Archive for November, 2007

Holiday Music Favorites

I’m really not sure why, but every year I still enjoy it when everyone starts playing the holiday music again. Not counting the traditional carols , there are hundreds of holiday songs – I have a fake book with 275. However, there are a relative few that seem to get the most attention year in and year out. So every year I start playing my arrangements of my favorites again. I never have written them down, so each year I need to remember and often reconstruct the arrangements. This actually works out well, as every year I seem to be able to add one or two enhancements to each.

Here are some of my favorites:

The Christmas Song

Mel Torme

Mel Torme was from Chicago, born in 1925. He died in 1999. He showed enormous talent at an early age, writing and performing professionally as a teenager. It is worth noting that “The Christmas Song” dates from 1944, when Torme would have been only 18 or 19 years old. He also claimed that he wrote the music in about 40 minutes.

Torme was an incredible jazz vocalist. It might reasonably be claimed that the only contemporary who matched or perhaps exceeded his ability and skill was Ella Fitzgerald. He could scat, had flawless pitch, unerring rhythm and a beautiful voice (his nickname was “the Velvet Fog”).

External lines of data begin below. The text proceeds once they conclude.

Definition createWebGPUProceduralBackground
    (plat : Platform) (h : Host) (opts : Options.Options) : Result :=
  if negb (gpu plat)
  then Throw "WebGPU not supported in this browser (navigator.gpu missing)." []
  else
    let powerPreference :=
      Js.nullish (Options.powerPreference opts) LowPower in
    let respectReducedMotion :=
      Js.nullish (Options.respectReducedMotion opts) true in
    let maxDpr := Js.nullish (Options.maxDpr opts) 3%Q in
    let prefersReducedMotion :=
      match matchMedia plat with
      | Some matches => matches
      | None => false
      end in
    let shouldAnimate :=
      negb respectReducedMotion || negb prefersReducedMotion in
    let done := [AddListener; RequestAdapter powerPreference] in
    if negb (requestAdapter plat powerPreference)
    then Throw "No WebGPU adapter available." done
    else
      let done := done ++ [RequestDevice; GetContext] in
      if negb (getContext plat)
      then Throw "Could not get WebGPU canvas context." done
      else
        let done := done ++ [CreateBuffer (4 * 4); Observe] in
        let k := {| maxDpr := maxDpr; shouldAnimate := shouldAnimate |} in
        let s :=
          {| host := h;
             vars :=
               {| mergedParams := ∅;
                  pausedByVisibility := hidden h;
                  uniformData := [];
                  width := 1; height := 1; dpr := 1;
                  rafId := None;
                  startTime := now h |};
             world :=
               {| pending := []; next_handle := 1;
                  observing := true; listening := true;
                  trace := done |} |} in
        Return k (configure k s)
          (list_to_map
             [("start", Start); ("stop", Stop); ("destroy", Destroy)]).
Lemma C10_outputs_nonnegative_within_bound_witness :
  returns (calculate_roi_with_inputs spec_example) (fun r =>
    no_overflow spec_example r /\
    exists mb ab ic roi,
      is_num (monthly_benefit r) mb /\ 0 <= mb /\
      is_num (annual_benefit r) ab /\ 0 <= ab /\
      is_num (implementation_cost r) ic /\ 0 <= ic /\
      match payback_period_months r with
      | Months p => exists q, is_num p q /\ 0 <= q
      | Infinite => True
      end /\
      is_num (annual_roi_percentage r) roi /\ -100 <= roi).
Proof.
  apply (C10_outputs_nonnegative_within_bound spec_example);
    [reflexivity | reflexivity | vm_compute; reflexivity].
Defined.

End EngineFacts.

(** ** The table under upsert, select and delete *)

Section Table.

Import Storage.

Lemma has_title_true title r : has_title title r = true <-> use_case_title r = title.
Proof. unfold has_title. apply String.eqb_eq. Qed.

Lemma has_title_false title r :
  has_title title r = false <-> use_case_title r <> title.
Proof. unfold has_title. apply String.eqb_neq. Qed.

Lemma existsb_has_title title rows :
  existsb (has_title title) rows = true <-> In title (titles rows).
Proof.
  unfold titles. rewrite existsb_exists, in_map_iff.
  split; intros (r & H1 & H2).
  - exists r. split; [apply has_title_true|]; assumption.
  - exists r. split; [|apply has_title_true]; assumption.
Qed.

Lemma titles_replace new rows :
  titles (map (fun r => if has_title (use_case_title new) r then new else r)
            rows) = titles rows.
Proof.
  unfold titles. induction rows as [|r rows IH]; simpl; [reflexivity|].
  rewrite IH. destruct (has_title (use_case_title new) r) eqn:E;
    [|reflexivity].
  apply has_title_true in E. rewrite E. reflexivity.
Qed.

Lemma titles_upsert new rows :
  titles (upsert new rows) =
  if existsb (has_title (use_case_title new)) rows
  then titles rows
  else (titles rows ++ [use_case_title new])%list.
Proof.
  unfold upsert. destruct (existsb _ rows).
  - apply titles_replace.
  - unfold titles. rewrite map_app. reflexivity.
Qed.

Lemma NoDup_snoc (x : string) (l : list string) :
  List.NoDup l -> ~ In x l -> List.NoDup (l ++ [x])%list.
Proof.
  induction l as [|y l IH]; simpl; intros Hn Hx.
  - constructor; [tauto | constructor].
  - inversion Hn as [|? ? Hy Hn']; subst. constructor.
    + rewrite in_app_iff. simpl. intros [H|[H|[]]]; [tauto|].
      apply Hx. left. congruence.
    + apply IH; tauto.
Qed.

Lemma upsert_unique new rows :
  List.NoDup (titles rows) -> List.NoDup (titles (upsert new rows)).
Proof.
  intros Hn. rewrite titles_upsert.
  destruct (existsb (has_title (use_case_title new)) rows) eqn:E;
    [assumption|].
  apply NoDup_snoc; [assumption|].
  intros Hin. apply existsb_has_title in Hin. congruence.
Qed.

Lemma select_one_upsert new rows :
  select_one (use_case_title new) (upsert new rows) = Some new.
Proof.
  unfold select_one, upsert.
  destruct (existsb (has_title (use_case_title new)) rows) eqn:E.
  - induction rows as [|r rows IH]; simpl in *; [discriminate|].
    destruct (has_title (use_case_title new) r) eqn:Er; simpl.
    + assert (Hn : has_title (use_case_title new) new = true)
        by (apply has_title_true; reflexivity).
      rewrite Hn. reflexivity.
    + rewrite Er. apply IH. assumption.
  - induction rows as [|r rows IH]; simpl in *.
    + assert (Hn : has_title (use_case_title new) new = true)
        by (apply has_title_true; reflexivity).
      rewrite Hn. reflexivity.
    + apply orb_false_iff in E as [Er E]. rewrite Er. apply IH. assumption.
Qed.
(** * json_syntax.attrs: the rules for composite types

    A shallow embedding of [src/json_syntax/attrs.py]: the three rules
    [attrs_classes], [named_tuples] and [tuples], each taking a verb and a
    type and returning either [None] or the artifact for that verb.

    The rules talk to two collaborators that live outside the module: the
    resolution context ([ctx.lookup]) and the forward reference resolver
    ([resolve_fwd_ref]).  A rule is therefore embedded as a tree of
    collaborator calls ([Prog]); the calls a rule makes, their arguments and
    their order are read off the tree, and running the tree against any
    pair of collaborators gives the object the rule returns. *)

From stdpp Require Import base option list strings gmap fin_maps.

Open Scope string_scope.
Open Scope list_scope.

(** ** Data model *)

(** The verbs of [helpers]; a rule may be handed any other object as a verb. *)
Inductive Verb : Type :=
| JSON2PY
| PY2JSON
| INSP_JSON
| INSP_PY
| PATTERN
| OtherVerb (name : string).

(** [verb in (JSON2PY, PY2JSON, INSP_PY, INSP_JSON, PATTERN)] *)
Definition supported (verb : Verb) : bool :=
  match verb with
  | OtherVerb _ => false
  | _ => true
  end.

(** What a field annotation or a [Tuple] argument can hold. *)
Inductive TypeRef : Type :=
| TyNone                       (* None: the field carries no annotation *)
| TyClass (name : string)      (* a type object *)
| TyFwdRef (name : string)     (* a forward reference, still unresolved *)
| TyEllipsis.                  (* Ellipsis, as in Tuple[int, ...] *)

(** Python objects the rules pass around without looking inside: class
    members, field defaults, and what [ctx.lookup] hands back. *)
Inductive Value : Type :=
| PyNone
| SENTINEL                                  (* helpers.SENTINEL *)
| identity                                  (* helpers.identity *)
| Unkown                                    (* pattern.Unkown *)
| PyBool (b : bool)
| PyInt (z : Z)
| PyStr (s : string)
| PyFunction (qualname : string)            (* a function or method object *)
| PyObject (label : string) (truth : bool). (* any other object and its truth value *)

(** Truth value testing, as done by [if x:] and [x or y]. *)
Definition truthy (v : Value) : bool :=
  match v with
  | PyNone => false
  | PyBool b => b
  | PyInt z => negb (Z.eqb z 0)
  | PyStr s => negb (String.eqb s "")
  | PyObject _ truth => truth
  | SENTINEL | identity | Unkown | PyFunction _ => true
  end.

“The Christmas Song” has been covered hundreds of times. Still, the standard version that still gets the most airplay each year remains the version recorded by Nat King Cole with his trio in 1961. This was not Cole’s first recording of the tune – there were several dating back as far as 1946.

Click here for a delightful story about the song and Mel Torme.

Christmas Time is Here


Vince Guaraldi was born in 1928 and was from San Francisco. His trio’s performance of “Cast Your Fate to the Wind”, which he also wrote, was a top-40 hit (going to 22) in 1963. This is one of those tunes almost everyone has heard, but many do not know what it is called or who the artist is.

“Cast Your Fate to the Wind” has been covered by many other artists. I have a particularly nice version by guitarist Earl Klugh and another by pianist David Benoit (who cites Guaraldi as a major influence).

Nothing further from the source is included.